Print, exactly as written, every line from the first line of the records below through the line containing "Lemma clip_check_count (v", and nothing further.

• [Dataset entries]
--*--

(** The value written for a scaled sample [v]: the nearer bound when [v]
    is out of range, and [v] truncated otherwise. *)
Lemma clip_check_value (v : float) (c : Z) :
  let out := int_of_float (fst (clip_check v c)) in
  ((float_of_int MAX_SAMPLE_VALUE < v)%Qc -> out = MAX_SAMPLE_VALUE) /\
  ((v < float_of_int MIN_SAMPLE_VALUE)%Qc -> out = MIN_SAMPLE_VALUE) /\
  ((float_of_int MIN_SAMPLE_VALUE <= v <= float_of_int MAX_SAMPLE_VALUE)%Qc ->
   out = int_of_float v).
Proof.
  cbv zeta. unfold clip_check, sample_out_of_range, CLAMP.
  assert (Hlt : (float_of_int MIN_SAMPLE_VALUE < float_of_int MAX_SAMPLE_VALUE)%Qc)
    by qc_decide.
  split; [|split].
  - intros Hhi. apply fgt_true in Hhi. rewrite Hhi. reflexivity.
  - intros Hlo.
    assert (Hhi : fgt v (float_of_int MAX_SAMPLE_VALUE) = false).
    { apply fgt_false. apply Qclt_le_weak. eapply Qclt_trans; eassumption. }
    apply flt_true in Hlo. rewrite Hhi, Hlo. reflexivity.
  - intros [Hlo Hhi]. apply fgt_false in Hhi. apply flt_false in Hlo.
    rewrite Hhi, Hlo. reflexivity.
Qed.

Lemma clip_check_count (v : float) (c : Z) :
  snd (clip_check v c)
  = if sample_out_of_range v then to_uint32 (c + 1) else c.
Proof. unfold clip_check. now destruct (sample_out_of_range v). Qed.

Lemma clip_check_fst (v : float) (c c' : Z) :
  fst (clip_check v c) = fst (clip_check v c').
Proof. unfold clip_check. now destruct (sample_out_of_range v). Qed.

Lemma sample_out_of_range_spec (v : float) :
  sample_out_of_range v = true
  <-> (float_of_int MAX_SAMPLE_VALUE < v \/ v < float_of_int MIN_SAMPLE_VALUE)%Qc.
Proof.
  unfold sample_out_of_range. rewrite orb_true_iff, fgt_true, flt_true. tauto.
Qed.

Lemma ConvertToInt16_loop (inputL inputR : list float) (output : list Z) (n : nat) :
  let r := for_loop n (ConvertToInt16_frame inputL inputR) (output, 0) in
  snd r = to_uint32 (clipped_samples inputL inputR n) /\
  length (fst r) = length output /\
  forall j, (j < n)%nat -> (2 * j + 1 < length output)%nat ->
    fst r !!! (2 * j)%nat
    = int_of_float (fst (clip_check (inputL !!! j * float_of_int MAX_SAMPLE_VALUE)%Qc 0)) /\
    fst r !!! (2 * j + 1)%nat
    = int_of_float (fst (clip_check (inputR !!! j * float_of_int MAX_SAMPLE_VALUE)%Qc 0)).
Proof.
  induction n as [|n IH]; cbv zeta.
  - cbn [for_loop fst snd clipped_samples]. repeat split; intros; lia.
  - cbv zeta in IH. destruct IH as (Hc & Hl & Hout). cbn [for_loop].
    destruct (for_loop n (ConvertToInt16_frame inputL inputR) (output, 0))
      as [out c]. cbn [fst snd] in Hc, Hl, Hout.
    unfold ConvertToInt16_frame.
    pose proof (clip_check_count (inputL !!! n * float_of_int MAX_SAMPLE_VALUE)%Qc c) as HcL.
    assert (Hl0 : fst (clip_check (inputL !!! n * float_of_int MAX_SAMPLE_VALUE)%Qc c)
                  = fst (clip_check (inputL !!! n * float_of_int MAX_SAMPLE_VALUE)%Qc 0)).
    { apply clip_check_fst. }
    destruct (clip_check (inputL !!! n * float_of_int MAX_SAMPLE_VALUE)%Qc c)
      as [l cl].
    pose proof (clip_check_count (inputR !!! n * float_of_int MAX_SAMPLE_VALUE)%Qc cl) as HcR.
    assert (Hr0 : fst (clip_check (inputR !!! n * float_of_int MAX_SAMPLE_VALUE)%Qc cl)
                  = fst (clip_check (inputR !!! n * float_of_int MAX_SAMPLE_VALUE)%Qc 0)).
    { apply clip_check_fst. }
    destruct (clip_check (inputR !!! n * float_of_int MAX_SAMPLE_VALUE)%Qc cl)
      as [r cr].
    cbn [fst snd] in *. subst l r.
    split; [|split].
    + rewrite HcR, HcL, Hc. cbn [clipped_samples].
      unfold to_uint32.
      destruct (sample_out_of_range (inputL !!! n * _)%Qc),
               (sample_out_of_range (inputR !!! n * _)%Qc);
        repeat (rewrite Zplus_mod_idemp_l || rewrite <- Z.add_assoc);
        rewrite ?Z.mod_mod by lia; f_equal; lia.
    + rewrite !length_insert. exact Hl.
    + intros j Hj Hlen. destruct (Nat.eq_dec j n) as [->|Hne].
      * split.
        -- rewrite list_lookup_total_insert_ne by lia.
           rewrite list_lookup_total_insert_eq by lia. reflexivity.
        -- rewrite list_lookup_total_insert_eq by (rewrite length_insert; lia).
           reflexivity.
      * rewrite !list_lookup_total_insert_ne by lia. apply Hout; lia.
Qed.

(** C6.  [ConvertToInt16] writes, for every frame, the nearer bound of the
    [int16_t] range when the scaled sample is out of range and the
    truncated sample otherwise; one check adds exactly 1 to the clip count
    for an out-of-range sample and leaves it alone for an in-range one, so
    that the counter in the statistics grows by the number of out-of-range
    samples (as a [uint32_t]). *)
Theorem C6_clamp_and_clip_count (inputL inputR : list float) (output : list Z)
    (length : nat) (clippingCount0 : Z) (i : nat) (v : float) (c : Z) :
  let r := ConvertToInt16 inputL inputR output length clippingCount0 in
  let scaledL := (inputL !!! i * float_of_int MAX_SAMPLE_VALUE)%Qc in
  let scaledR := (inputR !!! i * float_of_int MAX_SAMPLE_VALUE)%Qc in
  let converted s :=
    if fgt s (float_of_int MAX_SAMPLE_VALUE) then MAX_SAMPLE_VALUE
    else if flt s (float_of_int MIN_SAMPLE_VALUE) then MIN_SAMPLE_VALUE
    else int_of_float s in
  (* one sample *)
  (sample_out_of_range v = true
   <-> (float_of_int MAX_SAMPLE_VALUE < v \/ v < float_of_int MIN_SAMPLE_VALUE)%Qc) /\
  snd (clip_check v c) = (if sample_out_of_range v then to_uint32 (c + 1) else c) /\
  (0 <= c < 4294967295 -> sample_out_of_range v = true -> snd (clip_check v c) = c + 1) /\
  (* the block *)
  snd r = to_uint32 (clippingCount0 + clipped_samples inputL inputR length) /\
  (0 <= clippingCount0 ->
   clippingCount0 + clipped_samples inputL inputR length < 4294967296 ->
   snd r = clippingCount0 + clipped_samples inputL inputR length) /\
  ((i < length)%nat -> (2 * i + 1 < List.length output)%nat ->
   fst r !!! (2 * i)%nat = converted scaledL /\
   fst r !!! (2 * i + 1)%nat = converted scaledR /\
   MIN_SAMPLE_VALUE <= fst r !!! (2 * i)%nat <= MAX_SAMPLE_VALUE /\
   MIN_SAMPLE_VALUE <= fst r !!! (2 * i + 1)%nat <= MAX_SAMPLE_VALUE).
Proof.
  intros r scaledL scaledR converted.
  assert (Hconv : forall s, int_of_float (fst (clip_check s 0)) = converted s).
  { intros s. unfold converted, clip_check, sample_out_of_range, CLAMP.
    destruct (fgt s (float_of_int MAX_SAMPLE_VALUE)) eqn:Ehi; [reflexivity|].
    destruct (flt s (float_of_int MIN_SAMPLE_VALUE)) eqn:Elo; reflexivity. }
  assert (Hrange : forall s, MIN_SAMPLE_VALUE <= converted s <= MAX_SAMPLE_VALUE).
  { intros s. unfold converted.
    destruct (fgt s (float_of_int MAX_SAMPLE_VALUE)) eqn:Ehi;
      [unfold MIN_SAMPLE_VALUE, MAX_SAMPLE_VALUE; lia|].
    destruct (flt s (float_of_int MIN_SAMPLE_VALUE)) eqn:Elo;
      [unfold MIN_SAMPLE_VALUE, MAX_SAMPLE_VALUE; lia|].
    apply int_of_float_range.
    - unfold MIN_SAMPLE_VALUE, MAX_SAMPLE_VALUE; lia.
    - split; [now apply flt_false | now apply fgt_false]. }
  destruct (ConvertToInt16_loop inputL inputR output length) as (Hc & Hl & Hout).
  unfold r, ConvertToInt16.
  destruct (for_loop length (ConvertToInt16_frame inputL inputR) (output, 0))
    as [out cnt]. cbn [fst snd] in *.
  split; [apply sample_out_of_range_spec|].
  split; [apply clip_check_count|].
  split.
  { intros Hcr Hv. rewrite clip_check_count, Hv. unfold to_uint32.
    apply Z.mod_small. lia. }
  split.
  { rewrite Hc. unfold to_uint32. now rewrite Zplus_mod_idemp_r. }
  split.
  { intros H0 Hlt. rewrite Hc. unfold to_uint32. rewrite Zplus_mod_idemp_r.
    apply Z.mod_small. split; [|exact Hlt].
    assert (0 <= clipped_samples inputL inputR length); [|lia].
    clear. induction length as [|n IH]; cbn [clipped_samples]; [lia|].
    destruct (sample_out_of_range _), (sample_out_of_range _); lia. }
  intros Hi Hlen. destruct (Hout i Hi Hlen) as [HL HR].
  rewrite HL, HR, !Hconv. repeat split; apply Hrange.
Qed.

(** ** Bypass *)



(** ** Pipeline: muted bands *)

Lemma memset_zero_lookup (buffer : list float) (n i : nat) :
  (i < n)%nat -> memset_zero buffer n !!! i = lit 0.
Proof.
  intros Hi. unfold memset_zero.
  rewrite lookup_total_app_l by (rewrite length_replicate; lia).
  now apply lookup_total_replicate_2.
Qed.

(** A loop that fills two buffers element by element. *)
Lemma fill_loop_lookup {A B : Type} `{!Inhabited A, !Inhabited B}
    (f : nat -> A) (g : nat -> B) (a0 : list A) (b0 : list B) (n : nat) :
  let r := for_loop n
             (fun i '(a, b) => (<[i := f i]> a, <[i := g i]> b)) (a0, b0) in
  length (fst r) = length a0 /\ length (snd r) = length b0 /\
  forall i, (i < n)%nat ->
    ((i < length a0)%nat -> fst r !!! i = f i) /\
    ((i < length b0)%nat -> snd r !!! i = g i).
Proof.
  induction n as [|n IH]; cbv zeta.
  - cbn [for_loop fst snd]. repeat split; intros; lia.
  - cbv zeta in IH. destruct IH as (Ha & Hb & Hi). cbn [for_loop].
    destruct (for_loop n _ (a0, b0)) as [a b]. cbn [fst snd] in *.
    rewrite !length_insert. split; [exact Ha|]. split; [exact Hb|].
    intros i Hlt. destruct (Nat.eq_dec i n) as [->|Hne].
    + split; intros Hlen; apply list_lookup_total_insert_eq; lia.
    + rewrite !list_lookup_total_insert_ne by lia. apply Hi. lia.
Qed.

--*--

• [TASK RESULT]
(** The value written for a scaled sample [v]: the nearer bound when [v]
    is out of range, and [v] truncated otherwise. *)
Lemma clip_check_value (v : float) (c : Z) :
  let out := int_of_float (fst (clip_check v c)) in
  ((float_of_int MAX_SAMPLE_VALUE < v)%Qc -> out = MAX_SAMPLE_VALUE) /\
  ((v < float_of_int MIN_SAMPLE_VALUE)%Qc -> out = MIN_SAMPLE_VALUE) /\
  ((float_of_int MIN_SAMPLE_VALUE <= v <= float_of_int MAX_SAMPLE_VALUE)%Qc ->
   out = int_of_float v).
Proof.
  cbv zeta. unfold clip_check, sample_out_of_range, CLAMP.
  assert (Hlt : (float_of_int MIN_SAMPLE_VALUE < float_of_int MAX_SAMPLE_VALUE)%Qc)
    by qc_decide.
  split; [|split].
  - intros Hhi. apply fgt_true in Hhi. rewrite Hhi. reflexivity.
  - intros Hlo.
    assert (Hhi : fgt v (float_of_int MAX_SAMPLE_VALUE) = false).
    { apply fgt_false. apply Qclt_le_weak. eapply Qclt_trans; eassumption. }
    apply flt_true in Hlo. rewrite Hhi, Hlo. reflexivity.
  - intros [Hlo Hhi]. apply fgt_false in Hhi. apply flt_false in Hlo.
    rewrite Hhi, Hlo. reflexivity.
Qed.

Lemma clip_check_count (v : float) (c : Z) :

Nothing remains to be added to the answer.